(* ===== verification/ZkasPlan.v ===== *)
(** * Cycle windows, planning and the acceptance scan of the shielded engine

    The functional specifications of [cycle_window], [plan_zkas_cycle],
    [fold_cycle_status], the chain reader's scan and a healthy broadcast. *)
From stdpp Require Import pretty relations.
From S2P Require Import Prelude F64 FeeModel Schema PayoutDb PayoutSpec Domain Sender ZkasEngine ZkasSafety ZkasSends.
Open Scope Z_scope.

(** ** Windows *)

(** The payout window of a DAA score below the saturation bound is the unique
    multiple-of-span bucket that contains it: every score of the bucket has the
    same window, and windows of other scores are equal or disjoint. *)
Theorem cycle_window_partition v v' span :
  0 <= v -> 0 <= v' -> 1 <= span -> v + span <= u64_max -> v' + span <= u64_max ->
  let '(a, b) := cycle_window v span in
  a <= v < b /\ b = a + span /\ a mod span = 0 /\
  (a <= v' < b <-> cycle_window v' span = (a, b)).
Proof.
  intros Hv Hv' Hs Hb Hb'.
  assert (forall x, 0 <= x -> x + span <= u64_max ->
    cycle_window x span = (x / span * span, x / span * span + span)) as W.
  { intros x H0 H1. unfold cycle_window. rewrite Z.max_l by lia.
    pose proof (Z.mul_div_le x span ltac:(lia)). assert (0 <= x / span) by (apply Z.div_pos; lia).
    rewrite !sat_u64_id; [done|unfold in_u64; nia ..]. }
  rewrite (W v Hv Hb), (W v' Hv' Hb').
  pose proof (Z.div_mod v span ltac:(lia)). pose proof (Z.mod_pos_bound v span ltac:(lia)).
  pose proof (Z.div_mod v' span ltac:(lia)). pose proof (Z.mod_pos_bound v' span ltac:(lia)).
  split; [nia|]. split; [done|]. split; [apply Z.mod_mul; lia|]. split.
  - intros Hin. replace (v' / span) with (v / span); [done|].
    apply Z.div_unique with (v' - v / span * span); [left; lia|ring].
  - intros [= E _]. nia.
Qed.

Lemma cycle_window_partition_witness :
  5000 <= 5999 < 6000 /\ 6000 = 5000 + 1000 /\ 5000 mod 1000 = 0 /\
  (5000 <= 5001 < 6000 <-> cycle_window 5001 1000 = (5000, 6000)).
Proof. apply (cycle_window_partition 5999 5001 1000); unfold u64_max; lia. Defined.

(** ** Confirmation policy *)

(** The confirmation policy: [Confirmed] exactly when an accepting score is at
    least the required depth below the virtual score, [Accepted] when it is
    shallower, and without one the mempool alone decides between [Pending] and
    [Unknown]; a transaction is never confirmed by its absence. *)
Theorem classify_confirmation_spec i depth :
  in_u64 (ci_virtual_daa_score i) -> (forall a, ci_accept_daa i = Some a -> in_u64 a) -> 0 < depth ->
  match classify_confirmation i depth with
  | CsConfirmed => exists a, ci_accept_daa i = Some a /\ a + depth <= ci_virtual_daa_score i
  | CsAccepted => exists a, ci_accept_daa i = Some a /\ ci_virtual_daa_score i < a + depth
  | CsPending => ci_accept_daa i = None /\ ci_in_mempool i = true
  | CsUnknown => ci_accept_daa i = None /\ ci_in_mempool i = false
  end.
Proof.
  intros Hv Ha Hd. unfold classify_confirmation, sat_u64, in_u64 in *.
  destruct (ci_accept_daa i) as [a|]; [|destruct (ci_in_mempool i); auto].
  specialize (Ha a eq_refl).
  destruct (Z.leb_spec depth (Z.max 0 (Z.min u64_max (ci_virtual_daa_score i - a)))); exists a;
    split; auto; lia.
Qed.

Lemma classify_confirmation_spec_witness :
  exists a, Some 5400 = Some a /\ a + 100 <= 5500.
Proof.
  apply (classify_confirmation_spec (mkInputs 5500 false (Some 5400)) 100);
    [unfold in_u64, u64_max; simpl; lia|intros a [= <-]; unfold in_u64, u64_max; lia|lia].
Defined.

• **ASSIGNMENT**
Within the material, find all lines that hold the word "scan" and show them.

• **RESULT FOR THIS EXERCISE**
(** * Cycle windows, planning and the acceptance scan of the shielded engine
    [fold_cycle_status], the chain reader's scan and a healthy broadcast. *)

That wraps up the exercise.